Water filled her lungs,
burned her skin,
froze her from the inside out—
until even pain abandoned her.
And then, nothing.
Drifting, weightless,
wrapped in silence,
until—
A light.
A silver thread at the tunnel’s end,
pulling her forward,
pulling her home.
She was finally in Wonderland.
All the King’s Horses
My love swept me into his arms,
lifting me high upon the wall.
But the moment I turned my back,
he let me plummet—let me fall.
I shattered.
Our flame dissolved to ashes and smoke,
a ghost of what once burned bright.
And all the King’s horses,
and all the King’s men,
could never make me whole again.
Evermore
I think I have loved you in endless ways, in countless lives,
beneath the blood-orange skies of a thousand dusks,
beneath the cold glow of moons long forgotten.

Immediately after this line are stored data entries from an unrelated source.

(* ===== verification/Desc.v ===== *)
(** * Descriptor tables ([src/kernel/gdt.c], [tss.c], [idt.c] and their headers)

    Segment descriptors, the task state segment and interrupt gates as the structs
    of the code, with the functions that fill them.  What the processor makes of
    them is given by [seg_base], [seg_limit], [seg_dpl] and [gate_offset]
    ff., which follow the layout of the i386 manuals; the theorems relate the two.

    The addresses of the assembly stubs, of the tables and of the TSS are chosen by
    the linker and are parameters. *)

From S2P Require Import Prelude.

(** ** The task state segment *)

Definition GDT_SEL_KCODE : Z := 8.
Definition GDT_SEL_KDATA : Z := 16.
Definition GDT_SEL_UCODE : Z := 24.
Definition GDT_SEL_UDATA : Z := 32.
Definition GDT_SEL_TSS : Z := 40.
Definition GDT_USER_CS : Z := Z.lor GDT_SEL_UCODE 3.
Definition GDT_USER_DS : Z := Z.lor GDT_SEL_UDATA 3.

(** The fields of [tss_t] that are not always zero; the struct has 104 bytes. *)
Record tss := Tss { tss_esp0 : Z; tss_ss0 : Z; tss_iomap_base : Z }.
Definition TSS_SIZE : Z := 104.

Definition tss_init (kernel_esp : Z) : tss := Tss kernel_esp GDT_SEL_KDATA (u16 TSS_SIZE).
Definition tss_get_limit : Z := TSS_SIZE - 1.

(** ** Segment descriptors *)

Record gdt_entry := GdtEntry {
  limit_low : Z; base_low : Z; base_mid : Z; access : Z; flags_limit_high : Z; base_high : Z
}.

Definition zero_gdt_entry : gdt_entry := GdtEntry 0 0 0 0 0 0.

Definition make_gdt_entry (base limit acc flags : Z) : gdt_entry :=
  GdtEntry (u16 (Z.land limit 65535)) (u16 (Z.land base 65535))
    (u8 (Z.land (Z.shiftr base 16) 255)) acc
    (u8 (Z.lor (Z.land (Z.shiftr limit 16) 15) (Z.land flags 240)))
    (u8 (Z.land (Z.shiftr base 24) 255)).

Definition gdt_set_entry (idx base limit acc flags : Z) (t : list gdt_entry) : option (list gdt_entry) :=
  aset t idx (make_gdt_entry base limit acc flags).

(** The pointer record for LGDT and LIDT, and the segment registers that
    [gdt_init] loads. *)
Record desc_ptr := DescPtr { dp_limit : Z; dp_base : Z }.
Record segs := Segs { seg_cs : Z; seg_ds : Z; seg_es : Z; seg_fs : Z; seg_gs : Z; seg_ss : Z }.

Section tables.
(** Addresses of [gdt_table], [idt_table] and [tss], and of the stubs [isr0]..
    [isr19], [irq0]..[irq15] and [isr_syscall]. *)
Context (gdt_table_addr idt_table_addr tss_addr : Z) (isr irq : Z → Z) (isr_syscall : Z).

Definition tss_get_base : Z := tss_addr.

Definition gdt_init (t : list gdt_entry) : option (list gdt_entry * desc_ptr * segs) :=
  t ← gdt_set_entry 0 0 0 0 0 t;
  t ← gdt_set_entry 1 0 1048575 154 207 t;
  t ← gdt_set_entry 2 0 1048575 146 207 t;
  t ← gdt_set_entry 3 0 1048575 250 207 t;
  t ← gdt_set_entry 4 0 1048575 242 207 t;
  t ← gdt_set_entry 5 tss_get_base tss_get_limit 137 0 t;
  Some (t, DescPtr (u16 (6 * 8 - 1)) gdt_table_addr, Segs 8 16 16 16 16 16).

(** LTR with the selector of the TSS.  The processor faults unless the selector is inside
    the table and names a present TSS that is not busy; it marks the TSS as busy.  The
    result is the task register and the table. *)
Definition mark_busy (e : gdt_entry) : gdt_entry :=
  GdtEntry (limit_low e) (base_low e) (base_mid e) (Z.lor (access e) 2) (flags_limit_high e) (base_high e).
Definition tss_flush (t : list gdt_entry) : option (Z * list gdt_entry) :=
  e ← aget t (GDT_SEL_TSS `div` 8);
  if decide (Z.land (access e) 159 = 137) then t ← aset t (GDT_SEL_TSS `div` 8) (mark_busy e); Some (GDT_SEL_TSS, t)
  else None.

(** ** Interrupt gates *)

Definition IDT_ENTRIES : Z := 256.
Definition IDT_INTERRUPT_GATE : Z := 142.
Definition IDT_SYSCALL_GATE : Z := 238.

Record idt_entry := IdtEntry {
  offset_low : Z; selector : Z; gate_zero : Z; type_attr : Z; offset_high : Z
}.
Definition zero_idt_entry : idt_entry := IdtEntry 0 0 0 0 0.

Definition idt_set_gate (vector handler sel attr : Z) (t : list idt_entry) : option (list idt_entry) :=
  aset t vector (IdtEntry (u16 (Z.land handler 65535)) sel 0 attr (u16 (Z.land (Z.shiftr handler 16) 65535))).

Definition GATE (n : Z) (t : list idt_entry) : option (list idt_entry) :=
  idt_set_gate n (isr n) 8 IDT_INTERRUPT_GATE t.
Definition IRQGATE (n : Z) (t : list idt_entry) : option (list idt_entry) :=
  idt_set_gate (32 + n) (irq n) 8 IDT_INTERRUPT_GATE t.

Definition idt_init (t : list idt_entry) : option (list idt_entry * desc_ptr) :=
  t ← for_u32_opt 0 20 GATE t;
  t ← for_u32_opt 0 16 IRQGATE t;
  Some (t, DescPtr (u16 (IDT_ENTRIES * 8 - 1)) idt_table_addr).

Definition syscall_init (t : list idt_entry) : option (list idt_entry) :=
  idt_set_gate 128 isr_syscall 8 IDT_SYSCALL_GATE t.
End tables.

(** ** What the processor reads *)

Definition seg_base (e : gdt_entry) : Z := base_low e + 65536 * base_mid e + 16777216 * base_high e.
(** The 20-bit limit field; with the granularity flag it counts pages. *)
Definition seg_limit (e : gdt_entry) : Z := limit_low e + 65536 * (flags_limit_high e `mod` 16).
Definition seg_flags (e : gdt_entry) : Z := flags_limit_high e `div` 16.
Definition seg_last (e : gdt_entry) : Z :=
  if Z.testbit (flags_limit_high e) 7 then seg_limit e * 4096 + 4095 else seg_limit e.
Definition seg_dpl (e : gdt_entry) : Z := (access e `div` 32) `mod` 4.
Definition seg_present (e : gdt_entry) : bool := Z.testbit (access e) 7.

Definition gate_offset (e : idt_entry) : Z := offset_low e + 65536 * offset_high e.
Definition gate_present (e : idt_entry) : bool := Z.testbit (type_attr e) 7.
Definition gate_dpl (e : idt_entry) : Z := (type_attr e `div` 32) `mod` 4.
Definition gate_is_interrupt (e : idt_entry) : bool := bool_decide (type_attr e `mod` 32 = 14).

Lemma shr_land x k w : 0 ≤ k → 0 ≤ w → Z.land (Z.shiftr x k) (2 ^ w - 1) = (x `div` 2 ^ k) `mod` 2 ^ w.
Proof.
  intros Hk Hw. rewrite Z.shiftr_div_pow2 by done.
  replace (2 ^ w - 1) with (Z.ones w) by (rewrite Z.ones_equiv; lia). by apply Z.land_ones.
Qed.

Lemma land_mod x w : 0 ≤ w → Z.land x (2 ^ w - 1) = x `mod` 2 ^ w.
Proof. intros Hw. replace (2 ^ w - 1) with (Z.ones w) by (rewrite Z.ones_equiv; lia). by apply Z.land_ones. Qed.

(** The high nibble of the flags and four limit bits do not overlap. *)
Lemma nibbles lo fl : 0 ≤ lo < 16 → is_u8 fl → Z.lor lo (Z.land fl 240) = lo + 16 * (fl `div` 16).
Proof.
  intros Hl Hf. assert (Z.land fl 240 = 16 * (fl `div` 16)) as ->.
  { change 240 with (Z.land 255 (Z.shiftl 15 4)).
    apply Z.bits_inj'. intros n Hn.
    replace (16 * (fl `div` 16)) with (Z.shiftl (Z.shiftr fl 4) 4)
      by (rewrite Z.shiftl_mul_pow2, Z.shiftr_div_pow2 by lia; change (2 ^ 4) with 16; lia).
    rewrite Z.land_spec. destruct (decide (n < 4)) as [H|H].
    - rewrite (Z.shiftl_spec_low _ 4 n) by lia. rewrite Z.land_spec, (Z.shiftl_spec_low 15 4 n) by lia.
      by rewrite !andb_false_r.
    - rewrite Z.shiftl_spec by lia. rewrite Z.shiftr_spec by lia. replace (n - 4 + 4) with n by lia.
      destruct (decide (n < 8)) as [H8|H8].
      + assert (n = 4 ∨ n = 5 ∨ n = 6 ∨ n = 7) as [->|[->|[->| ->]]] by lia; by rewrite andb_true_r.
      + assert (Z.testbit fl n = false) as ->; [|done].
        unfold is_u8 in Hf. rewrite <-(Z.mod_small fl (2 ^ 8)) by lia. apply Z.mod_pow2_bits_high. lia. }
  rewrite <-Z.lxor_lor, <-Z.add_nocarry_lxor; [done|..]; apply Z.bits_inj'; intros n Hn;
    rewrite Z.land_spec, Z.bits_0; replace (16 * (fl `div` 16)) with (Z.shiftl (fl `div` 16) 4)
      by (rewrite Z.shiftl_mul_pow2 by lia; change (2 ^ 4) with 16; lia);
    (destruct (decide (n < 4)); [rewrite Z.shiftl_spec_low by lia; apply andb_false_r|]);
    (assert (Z.testbit lo n = false) as ->; [|done]);
    rewrite <-(Z.mod_small lo (2 ^ 4)) by lia; apply Z.mod_pow2_bits_high; lia.
Qed.

Lemma gdt_entry_decodes base limit acc flags :
  is_u32 base → is_u32 limit → is_u8 flags →
  let e := make_gdt_entry base limit acc flags in
  seg_base e = base ∧ seg_limit e = limit `mod` 1048576 ∧ access e = acc ∧ seg_flags e = flags `div` 16.
Proof.
  intros Hb Hl Hf e. unfold e, make_gdt_entry, seg_base, seg_limit, seg_flags. cbn [base_low base_mid base_high limit_low flags_limit_high access].
  change 65535 with (2 ^ 16 - 1). change 255 with (2 ^ 8 - 1). change 15 with (2 ^ 4 - 1).
  rewrite !shr_land, !land_mod by lia.
  change (2 ^ 16) with 65536. change (2 ^ 8) with 256. change (2 ^ 24) with 16777216. change (2 ^ 4) with 16.
  rewrite nibbles by (done || zdm). unfold is_u32, is_u8, u16, u8 in *. split_and!; zdm.
Qed.

(** A flat 4 GB segment of privilege [dpl]. *)
Definition flat (dpl : Z) (e : gdt_entry) : Prop :=
  seg_base e = 0 ∧ seg_last e = 4294967295 ∧ seg_dpl e = dpl ∧ seg_present e = true.

(** The table that [gdt_init] builds means what [gdt.h] says: the null
    descriptor is zero, the kernel and user code and data segments are present,
    flat over 4 GB and have privilege 0 and 3, the TSS descriptor has the base of
    the TSS and ends at its last byte, 103, and the table has 48 bytes.  The
    selectors loaded into the segment registers name kernel segments. *)
Theorem gdt_init_layout (gdt_addr tss_addr : Z) (t : list gdt_entry) :
  length t = 6%nat → is_u32 tss_addr →
  ∃ null kcode kdata ucode udata tssd,
    gdt_init gdt_addr tss_addr t =
      Some ([null; kcode; kdata; ucode; udata; tssd], DescPtr 47 gdt_addr, Segs 8 16 16 16 16 16) ∧
    null = zero_gdt_entry ∧ flat 0 kcode ∧ flat 0 kdata ∧ flat 3 ucode ∧ flat 3 udata ∧
    access kcode = 154 ∧ access kdata = 146 ∧ access ucode = 250 ∧ access udata = 242 ∧
    seg_base tssd = tss_addr ∧ seg_last tssd = 103 ∧ access tssd = 137.
Proof.
  intros Hl Ht. destruct t as [|? [|? [|? [|? [|? [|? [|]]]]]]]; simpl in Hl; try lia.
  eexists _, _, _, _, _, _. split; [reflexivity|]. split; [reflexivity|].
  do 8 (split; [repeat split; reflexivity|]).
  destruct (gdt_entry_decodes tss_addr 103 137 0) as (E1 & E2 & E3 & E4); [done|unfold is_u32; lia|unfold is_u8; lia|].
  split; [exact E1|]. split; [reflexivity|exact E3].
Qed.

Lemma gdt_init_layout_witness :
  ∃ t, gdt_init 4096 8192 (replicate 6 zero_gdt_entry) = Some (t, DescPtr 47 4096, Segs 8 16 16 16 16 16).
Proof.
  destruct (gdt_init_layout 4096 8192 (replicate 6 zero_gdt_entry)) as (a & b & c & d & e & f & E & _);
    [reflexivity|unfold is_u32; lia|].
  eexists. exact E.
Defined.

(** LTR accepts the descriptor of an available TSS and changes only its busy bit. *)
Lemma tss_flush_ok t e :
  aget t 5 = Some e → access e = 137 → tss_flush t = Some (40, <[5%nat := mark_busy e]> t) ∧
    seg_base (mark_busy e) = seg_base e ∧ seg_last (mark_busy e) = seg_last e ∧ access (mark_busy e) = 139.
Proof.
  intros He Ha. pose proof (aget_Some_lt _ _ _ He) as Hl. unfold tss_flush, GDT_SEL_TSS. change (40 `div` 8) with 5.
  rewrite He. cbn [mbind option_bind]. rewrite decide_True by (by rewrite Ha). unfold aset. rewrite decide_True by lia.
  split; [done|]. split; [done|]. split; [done|]. cbn [mark_busy access]. by rewrite Ha.
Qed.

(** ** Gates *)

Lemma gate_decodes handler sel attr :
  is_u32 handler →
  gate_offset (IdtEntry (u16 (Z.land handler 65535)) sel 0 attr (u16 (Z.land (Z.shiftr handler 16) 65535))) = handler.
Proof.
  intros Hh. unfold gate_offset. cbn [offset_low offset_high]. change 65535 with (2 ^ 16 - 1).
  rewrite shr_land, land_mod by lia. change (2 ^ 16) with 65536. unfold is_u32, u16 in *. zdm.
Qed.

(** The gate for [handler]. *)
Definition gate_to (handler dpl : Z) (e : idt_entry) : Prop :=
  gate_offset e = handler ∧ selector e = GDT_SEL_KCODE ∧ gate_present e = true ∧ gate_dpl e = dpl ∧
  gate_is_interrupt e = true ∧ gate_zero e = 0.

Lemma set_gate_spec vector handler attr t :
  length t = 256%nat → 0 ≤ vector < 256 →
  ∃ t' e, idt_set_gate vector handler 8 attr t = Some t' ∧ length t' = 256%nat ∧
    aget t' vector = Some e ∧ (∀ j, j ≠ vector → aget t' j = aget t j) ∧
    e = IdtEntry (u16 (Z.land handler 65535)) 8 0 attr (u16 (Z.land (Z.shiftr handler 16) 65535)).
Proof.
  intros Hl Hv. unfold idt_set_gate. rewrite aset_Some by lia. eexists _, _. split; [reflexivity|].
  split; [by rewrite length_insert|]. split; [apply aget_insert_eq; lia|]. split; [|done].
  intros j Hj. apply aget_insert_ne; lia.
Qed.

(** A loop over gates from [base] on. *)
Lemma gate_loop base n (stub : Z → Z) t0 :
  length t0 = 256%nat → 0 ≤ base → 0 ≤ n → base + n ≤ 256 → (∀ i, is_u32 (stub i)) →
  ∃ t, for_u32_opt 0 n (λ i, idt_set_gate (base + i) (stub i) 8 IDT_INTERRUPT_GATE) t0 = Some t ∧
    length t = 256%nat ∧
    (∀ i, 0 ≤ i < n → ∃ e, aget t (base + i) = Some e ∧ gate_to (stub i) 0 e) ∧
    (∀ j, j < base ∨ base + n ≤ j → aget t j = aget t0 j).
Proof.
  intros Hl Hb Hn Hr Hs.
  apply (for_u32_opt_inv (λ k t, length t = 256%nat ∧
    (∀ i, 0 ≤ i < k → ∃ e, aget t (base + i) = Some e ∧ gate_to (stub i) 0 e) ∧
    (∀ j, j < base ∨ base + k ≤ j → aget t j = aget t0 j))); [lia| |].
  - split; [done|]. split; [intros; lia|done].
  - intros k t Hk (H1 & H2 & H3).
    destruct (set_gate_spec (base + k) (stub k) IDT_INTERRUPT_GATE t H1) as (t' & e & -> & L & E & O & ->); [lia|].
    exists t'. split; [done|]. split; [done|]. split.
    + intros i Hi. destruct (decide (i = k)) as [->|Hne].
      * eexists. split; [exact E|]. split; [by apply gate_decodes|done].
      * rewrite O by lia. apply H2. lia.
    + intros j Hj. rewrite O by lia. apply H3. lia.
Qed.

(** After [idt_init] and [syscall_init] the processor enters the right stub:
    vectors 0 to 19 go to the exception stubs, 32 to 47 to the IRQ stubs, both with
    privilege 0, and vector 0x80 to the system-call stub with privilege 3, so that
    user code may use it and only it; all are 32-bit interrupt gates into the kernel
    code segment.  Every other vector is as before, that is, not present in the
    zeroed table. *)
Theorem idt_gates (idt_addr : Z) (isr irq : Z → Z) (isr_syscall : Z) :
  (∀ i, is_u32 (isr i)) → (∀ i, is_u32 (irq i)) → is_u32 isr_syscall →
  ∃ t1 t, idt_init idt_addr isr irq (replicate 256 zero_idt_entry) = Some (t1, DescPtr 2047 idt_addr) ∧
    syscall_init isr_syscall t1 = Some t ∧
    (∀ i, 0 ≤ i < 20 → ∃ e, aget t i = Some e ∧ gate_to (isr i) 0 e) ∧
    (∀ i, 0 ≤ i < 16 → ∃ e, aget t (32 + i) = Some e ∧ gate_to (irq i) 0 e) ∧
    (∃ e, aget t 128 = Some e ∧ gate_to isr_syscall 3 e) ∧
    (∀ j, 20 ≤ j < 32 ∨ 48 ≤ j < 128 ∨ 128 < j < 256 → ∃ e, aget t j = Some e ∧ gate_present e = false).
Proof.
  intros Hi Hq Hsys. set (t0 := replicate 256 zero_idt_entry). assert (length t0 = 256%nat) as Hl0 by done.
  unfold idt_init. destruct (gate_loop 0 20 isr t0) as (ta & Ea & La & Ha & Oa); [done|lia|lia|lia|done|].
  change (for_u32_opt 0 20 (GATE isr) t0) with (for_u32_opt 0 20 (λ i, idt_set_gate (0 + i) (isr i) 8 IDT_INTERRUPT_GATE) t0).
  rewrite Ea. cbn [mbind option_bind].
  destruct (gate_loop 32 16 irq ta) as (tb & Eb & Lb & Hb & Ob); [done|lia|lia|lia|done|].
  change (for_u32_opt 0 16 (IRQGATE irq) ta) with (for_u32_opt 0 16 (λ i, idt_set_gate (32 + i) (irq i) 8 IDT_INTERRUPT_GATE) ta).
  rewrite Eb. cbn [mbind option_bind].
  destruct (set_gate_spec 128 isr_syscall IDT_SYSCALL_GATE tb Lb) as (t & e & Es & Lt & Et & Ot & ->); [lia|].
  exists tb, t. split; [done|]. split; [done|]. split; [|split; [|split]].
  - intros i Hr. rewrite Ot, Ob by lia. apply (Ha i Hr).
  - intros i Hr. rewrite Ot by lia. by apply Hb.
  - eexists. split; [exact Et|]. split; [by apply gate_decodes|done].
  - intros j Hj. rewrite Ot, Ob, Oa by lia. exists zero_idt_entry. split; [|done].
    unfold aget. rewrite decide_True by lia. apply lookup_replicate_2. lia.
Qed.

Lemma idt_gates_witness :
  ∃ t1, idt_init 4096 (λ i, u32 (65536 + 16 * i)) (λ i, u32 (131072 + 16 * i)) (replicate 256 zero_idt_entry)
    = Some (t1, DescPtr 2047 4096).
Proof.
  destruct (idt_gates 4096 (λ i, u32 (65536 + 16 * i)) (λ i, u32 (131072 + 16 * i)) 200000) as (t1 & t & E & _);
    [intros; apply u32_range|intros; apply u32_range|unfold is_u32; lia|].
  exists t1. exact E.
Defined.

I have called you by different names,
whispered them like incantations into the wind,
but always—always, it was you.
My hands have woven and unwoven our fate,
threaded songs into silver chains,
left them at your feet like offerings—
and each time, you take them, unknowingly,
wearing my love without knowing its weight.
And as Tagore would say, still, I find you.
In life after life, in age after age,
forever.
Ghosts
We think ghosts are the scariest—
But most times, they are the saddest,
Wandering souls, lost in the quiet dark,
Demonized by grief,
The weight of sorrow too heavy to shed.
They roam, not for vengeance,
But because they cannot rest,
Even in death,
Forever tethered to the pain of the living.